[Dataset entries]
········
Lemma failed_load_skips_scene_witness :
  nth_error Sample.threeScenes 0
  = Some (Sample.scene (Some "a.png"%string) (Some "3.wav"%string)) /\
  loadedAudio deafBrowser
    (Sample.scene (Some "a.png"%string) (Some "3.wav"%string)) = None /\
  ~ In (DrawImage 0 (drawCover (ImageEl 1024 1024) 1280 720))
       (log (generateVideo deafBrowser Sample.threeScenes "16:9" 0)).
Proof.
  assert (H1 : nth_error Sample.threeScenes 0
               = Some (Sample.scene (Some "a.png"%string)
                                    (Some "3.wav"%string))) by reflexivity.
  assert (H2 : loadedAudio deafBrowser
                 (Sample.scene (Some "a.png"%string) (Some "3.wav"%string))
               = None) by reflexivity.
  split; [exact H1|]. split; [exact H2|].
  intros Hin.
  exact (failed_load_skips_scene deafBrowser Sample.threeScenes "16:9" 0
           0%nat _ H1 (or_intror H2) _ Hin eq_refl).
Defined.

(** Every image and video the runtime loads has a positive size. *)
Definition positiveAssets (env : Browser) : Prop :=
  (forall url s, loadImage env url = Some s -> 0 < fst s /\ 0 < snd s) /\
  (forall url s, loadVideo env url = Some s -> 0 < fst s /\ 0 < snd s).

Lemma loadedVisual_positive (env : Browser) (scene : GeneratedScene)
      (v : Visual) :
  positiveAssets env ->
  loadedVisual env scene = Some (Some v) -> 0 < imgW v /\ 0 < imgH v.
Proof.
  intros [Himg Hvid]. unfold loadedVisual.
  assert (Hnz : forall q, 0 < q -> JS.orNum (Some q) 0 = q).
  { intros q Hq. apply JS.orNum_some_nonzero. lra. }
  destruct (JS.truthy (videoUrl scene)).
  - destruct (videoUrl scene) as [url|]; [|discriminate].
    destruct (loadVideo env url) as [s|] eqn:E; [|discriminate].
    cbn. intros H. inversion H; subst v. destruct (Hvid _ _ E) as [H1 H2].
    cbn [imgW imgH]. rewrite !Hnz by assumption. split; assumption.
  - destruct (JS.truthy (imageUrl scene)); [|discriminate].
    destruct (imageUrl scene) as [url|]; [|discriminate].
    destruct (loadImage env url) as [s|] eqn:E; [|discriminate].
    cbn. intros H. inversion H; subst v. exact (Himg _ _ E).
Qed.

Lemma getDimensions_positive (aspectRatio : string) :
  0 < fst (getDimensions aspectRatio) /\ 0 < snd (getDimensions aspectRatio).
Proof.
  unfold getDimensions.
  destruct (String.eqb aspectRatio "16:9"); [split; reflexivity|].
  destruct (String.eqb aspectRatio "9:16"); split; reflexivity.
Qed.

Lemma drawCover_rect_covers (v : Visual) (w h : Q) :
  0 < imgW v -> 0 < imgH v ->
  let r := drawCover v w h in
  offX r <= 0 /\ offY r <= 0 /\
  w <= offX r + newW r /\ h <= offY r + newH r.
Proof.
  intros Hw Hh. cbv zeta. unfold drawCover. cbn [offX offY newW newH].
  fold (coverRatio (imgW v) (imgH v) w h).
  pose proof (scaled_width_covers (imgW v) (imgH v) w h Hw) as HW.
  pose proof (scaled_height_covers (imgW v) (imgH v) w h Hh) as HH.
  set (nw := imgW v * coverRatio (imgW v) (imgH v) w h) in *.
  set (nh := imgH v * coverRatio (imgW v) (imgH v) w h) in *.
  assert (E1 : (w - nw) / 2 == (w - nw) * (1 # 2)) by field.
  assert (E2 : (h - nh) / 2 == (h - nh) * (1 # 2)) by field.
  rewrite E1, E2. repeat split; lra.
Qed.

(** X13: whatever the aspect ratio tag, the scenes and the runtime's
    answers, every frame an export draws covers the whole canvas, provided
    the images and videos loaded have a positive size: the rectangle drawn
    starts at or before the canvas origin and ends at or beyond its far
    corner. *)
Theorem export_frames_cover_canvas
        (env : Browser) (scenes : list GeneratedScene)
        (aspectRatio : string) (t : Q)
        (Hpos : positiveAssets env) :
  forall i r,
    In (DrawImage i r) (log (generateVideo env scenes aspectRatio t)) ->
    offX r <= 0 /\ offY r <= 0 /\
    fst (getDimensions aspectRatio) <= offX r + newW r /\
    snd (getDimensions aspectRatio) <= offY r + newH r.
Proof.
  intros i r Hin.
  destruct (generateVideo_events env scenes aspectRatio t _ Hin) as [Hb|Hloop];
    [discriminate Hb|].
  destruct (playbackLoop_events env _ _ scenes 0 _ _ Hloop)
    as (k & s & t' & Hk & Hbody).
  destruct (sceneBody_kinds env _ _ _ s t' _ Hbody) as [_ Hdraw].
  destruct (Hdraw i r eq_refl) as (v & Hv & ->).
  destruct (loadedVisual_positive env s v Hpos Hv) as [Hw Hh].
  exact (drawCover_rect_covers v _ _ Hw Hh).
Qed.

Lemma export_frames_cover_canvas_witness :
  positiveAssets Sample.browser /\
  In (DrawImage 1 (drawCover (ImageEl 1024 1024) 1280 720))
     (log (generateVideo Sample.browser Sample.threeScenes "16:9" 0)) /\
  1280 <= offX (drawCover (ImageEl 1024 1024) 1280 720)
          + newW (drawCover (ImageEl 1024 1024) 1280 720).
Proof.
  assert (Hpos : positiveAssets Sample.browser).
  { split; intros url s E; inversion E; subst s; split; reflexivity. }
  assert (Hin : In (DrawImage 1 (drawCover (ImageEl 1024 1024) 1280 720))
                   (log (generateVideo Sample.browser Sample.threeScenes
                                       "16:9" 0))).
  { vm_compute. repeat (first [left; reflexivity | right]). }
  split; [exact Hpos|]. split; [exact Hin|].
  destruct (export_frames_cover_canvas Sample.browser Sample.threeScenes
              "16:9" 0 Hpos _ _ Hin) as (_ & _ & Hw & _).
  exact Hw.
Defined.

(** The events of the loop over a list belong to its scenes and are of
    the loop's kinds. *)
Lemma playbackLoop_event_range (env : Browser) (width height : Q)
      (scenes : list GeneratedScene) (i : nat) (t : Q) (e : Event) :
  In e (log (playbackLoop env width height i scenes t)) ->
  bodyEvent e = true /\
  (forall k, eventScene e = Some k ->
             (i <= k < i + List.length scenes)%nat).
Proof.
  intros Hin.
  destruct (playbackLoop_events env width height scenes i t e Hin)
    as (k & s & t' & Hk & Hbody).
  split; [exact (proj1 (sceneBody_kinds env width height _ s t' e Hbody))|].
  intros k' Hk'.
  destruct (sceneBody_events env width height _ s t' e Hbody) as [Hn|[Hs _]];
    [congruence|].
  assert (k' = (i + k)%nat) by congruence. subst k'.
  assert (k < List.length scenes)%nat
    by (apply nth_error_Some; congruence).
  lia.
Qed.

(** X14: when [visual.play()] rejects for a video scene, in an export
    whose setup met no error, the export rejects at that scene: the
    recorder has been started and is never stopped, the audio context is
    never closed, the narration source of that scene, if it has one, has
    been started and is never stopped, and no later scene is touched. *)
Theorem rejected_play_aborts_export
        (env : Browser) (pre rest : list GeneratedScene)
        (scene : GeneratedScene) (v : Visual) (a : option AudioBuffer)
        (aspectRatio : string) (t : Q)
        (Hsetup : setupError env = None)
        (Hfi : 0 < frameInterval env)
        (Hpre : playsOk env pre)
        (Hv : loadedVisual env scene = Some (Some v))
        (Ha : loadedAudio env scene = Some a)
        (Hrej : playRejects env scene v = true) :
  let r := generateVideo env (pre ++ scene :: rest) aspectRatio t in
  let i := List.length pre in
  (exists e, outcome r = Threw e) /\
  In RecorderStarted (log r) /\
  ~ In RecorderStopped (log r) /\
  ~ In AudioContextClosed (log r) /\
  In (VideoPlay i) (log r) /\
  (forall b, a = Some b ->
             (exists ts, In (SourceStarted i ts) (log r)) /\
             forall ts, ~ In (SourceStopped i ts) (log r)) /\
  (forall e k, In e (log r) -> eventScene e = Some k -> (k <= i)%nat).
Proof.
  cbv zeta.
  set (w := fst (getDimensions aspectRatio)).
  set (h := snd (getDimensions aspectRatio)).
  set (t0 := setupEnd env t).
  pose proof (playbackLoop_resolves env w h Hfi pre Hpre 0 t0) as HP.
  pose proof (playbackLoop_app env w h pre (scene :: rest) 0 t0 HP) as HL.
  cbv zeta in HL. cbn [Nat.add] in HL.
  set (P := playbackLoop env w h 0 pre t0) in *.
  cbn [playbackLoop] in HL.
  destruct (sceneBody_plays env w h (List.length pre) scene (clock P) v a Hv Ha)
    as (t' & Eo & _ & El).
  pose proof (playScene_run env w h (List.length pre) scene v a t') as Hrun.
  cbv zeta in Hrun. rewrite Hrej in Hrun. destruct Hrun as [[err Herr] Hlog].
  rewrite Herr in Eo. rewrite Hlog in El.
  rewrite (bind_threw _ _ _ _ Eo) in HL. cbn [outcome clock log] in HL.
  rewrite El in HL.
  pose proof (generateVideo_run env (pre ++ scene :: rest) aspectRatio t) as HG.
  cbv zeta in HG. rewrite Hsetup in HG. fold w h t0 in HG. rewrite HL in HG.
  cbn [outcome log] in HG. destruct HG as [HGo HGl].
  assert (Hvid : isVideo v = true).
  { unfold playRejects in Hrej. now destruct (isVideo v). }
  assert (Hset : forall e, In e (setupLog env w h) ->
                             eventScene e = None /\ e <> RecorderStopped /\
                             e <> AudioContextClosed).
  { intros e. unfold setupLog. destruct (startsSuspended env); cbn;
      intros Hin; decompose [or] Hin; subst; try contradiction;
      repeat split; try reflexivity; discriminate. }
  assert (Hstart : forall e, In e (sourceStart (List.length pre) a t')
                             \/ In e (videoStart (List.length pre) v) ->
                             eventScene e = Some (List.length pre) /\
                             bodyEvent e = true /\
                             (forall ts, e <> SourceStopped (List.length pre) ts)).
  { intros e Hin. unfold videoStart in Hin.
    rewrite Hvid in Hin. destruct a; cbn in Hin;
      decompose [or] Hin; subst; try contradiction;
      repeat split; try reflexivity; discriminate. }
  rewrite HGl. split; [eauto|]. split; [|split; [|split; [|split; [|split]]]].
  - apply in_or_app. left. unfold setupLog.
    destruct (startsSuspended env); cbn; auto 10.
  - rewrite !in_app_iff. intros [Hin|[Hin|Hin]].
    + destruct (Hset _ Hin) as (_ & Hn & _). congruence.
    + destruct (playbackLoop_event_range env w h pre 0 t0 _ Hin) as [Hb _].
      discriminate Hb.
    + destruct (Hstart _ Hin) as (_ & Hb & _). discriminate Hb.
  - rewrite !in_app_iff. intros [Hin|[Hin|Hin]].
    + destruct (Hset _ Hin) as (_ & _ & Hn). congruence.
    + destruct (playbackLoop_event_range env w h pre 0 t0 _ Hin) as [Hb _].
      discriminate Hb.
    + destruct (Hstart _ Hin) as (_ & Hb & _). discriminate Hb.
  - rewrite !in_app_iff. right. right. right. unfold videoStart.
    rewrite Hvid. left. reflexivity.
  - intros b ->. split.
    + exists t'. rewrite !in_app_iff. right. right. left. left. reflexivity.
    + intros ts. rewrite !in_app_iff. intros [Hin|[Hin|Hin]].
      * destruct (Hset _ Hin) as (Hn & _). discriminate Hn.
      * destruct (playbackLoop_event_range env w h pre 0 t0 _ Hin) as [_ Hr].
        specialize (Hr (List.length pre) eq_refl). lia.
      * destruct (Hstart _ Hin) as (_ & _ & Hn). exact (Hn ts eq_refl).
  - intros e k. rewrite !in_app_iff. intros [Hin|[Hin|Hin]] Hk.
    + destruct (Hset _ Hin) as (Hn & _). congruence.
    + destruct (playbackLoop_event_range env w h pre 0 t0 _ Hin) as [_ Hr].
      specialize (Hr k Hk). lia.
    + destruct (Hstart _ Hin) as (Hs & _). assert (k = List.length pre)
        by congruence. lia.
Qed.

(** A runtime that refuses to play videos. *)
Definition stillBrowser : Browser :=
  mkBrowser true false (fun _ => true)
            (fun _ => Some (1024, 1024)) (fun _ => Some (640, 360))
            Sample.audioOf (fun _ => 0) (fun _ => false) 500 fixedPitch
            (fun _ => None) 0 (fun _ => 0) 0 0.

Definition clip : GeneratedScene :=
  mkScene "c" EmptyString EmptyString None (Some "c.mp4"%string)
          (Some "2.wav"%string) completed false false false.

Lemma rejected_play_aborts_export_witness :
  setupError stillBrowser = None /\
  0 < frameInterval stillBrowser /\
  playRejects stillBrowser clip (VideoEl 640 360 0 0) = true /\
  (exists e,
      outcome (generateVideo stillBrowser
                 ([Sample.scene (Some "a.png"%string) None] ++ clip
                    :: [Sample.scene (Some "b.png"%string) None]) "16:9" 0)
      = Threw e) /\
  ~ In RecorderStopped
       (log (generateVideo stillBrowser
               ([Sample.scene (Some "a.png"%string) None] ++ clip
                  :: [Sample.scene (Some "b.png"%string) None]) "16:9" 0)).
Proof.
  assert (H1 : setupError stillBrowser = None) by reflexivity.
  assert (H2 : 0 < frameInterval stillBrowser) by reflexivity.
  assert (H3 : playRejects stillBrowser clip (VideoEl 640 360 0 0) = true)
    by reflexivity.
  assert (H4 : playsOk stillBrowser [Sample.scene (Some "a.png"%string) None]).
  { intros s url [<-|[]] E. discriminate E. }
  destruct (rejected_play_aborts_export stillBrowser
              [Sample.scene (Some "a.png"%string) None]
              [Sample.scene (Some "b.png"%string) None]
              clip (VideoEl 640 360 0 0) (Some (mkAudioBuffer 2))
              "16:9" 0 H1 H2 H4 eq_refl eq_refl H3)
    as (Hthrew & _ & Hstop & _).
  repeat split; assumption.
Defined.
········
Assignment
Of the entries listed above, reproduce only the lines starting at the line containing "set (nh := imgH" and ending at the line containing "(env : Browser) (scenes". Include both, exactly as they stand.

Exercise answer
  set (nh := imgH v * coverRatio (imgW v) (imgH v) w h) in *.
  assert (E1 : (w - nw) / 2 == (w - nw) * (1 # 2)) by field.
  assert (E2 : (h - nh) / 2 == (h - nh) * (1 # 2)) by field.
  rewrite E1, E2. repeat split; lra.
Qed.

(** X13: whatever the aspect ratio tag, the scenes and the runtime's
    answers, every frame an export draws covers the whole canvas, provided
    the images and videos loaded have a positive size: the rectangle drawn
    starts at or before the canvas origin and ends at or beyond its far
    corner. *)
Theorem export_frames_cover_canvas
        (env : Browser) (scenes : list GeneratedScene)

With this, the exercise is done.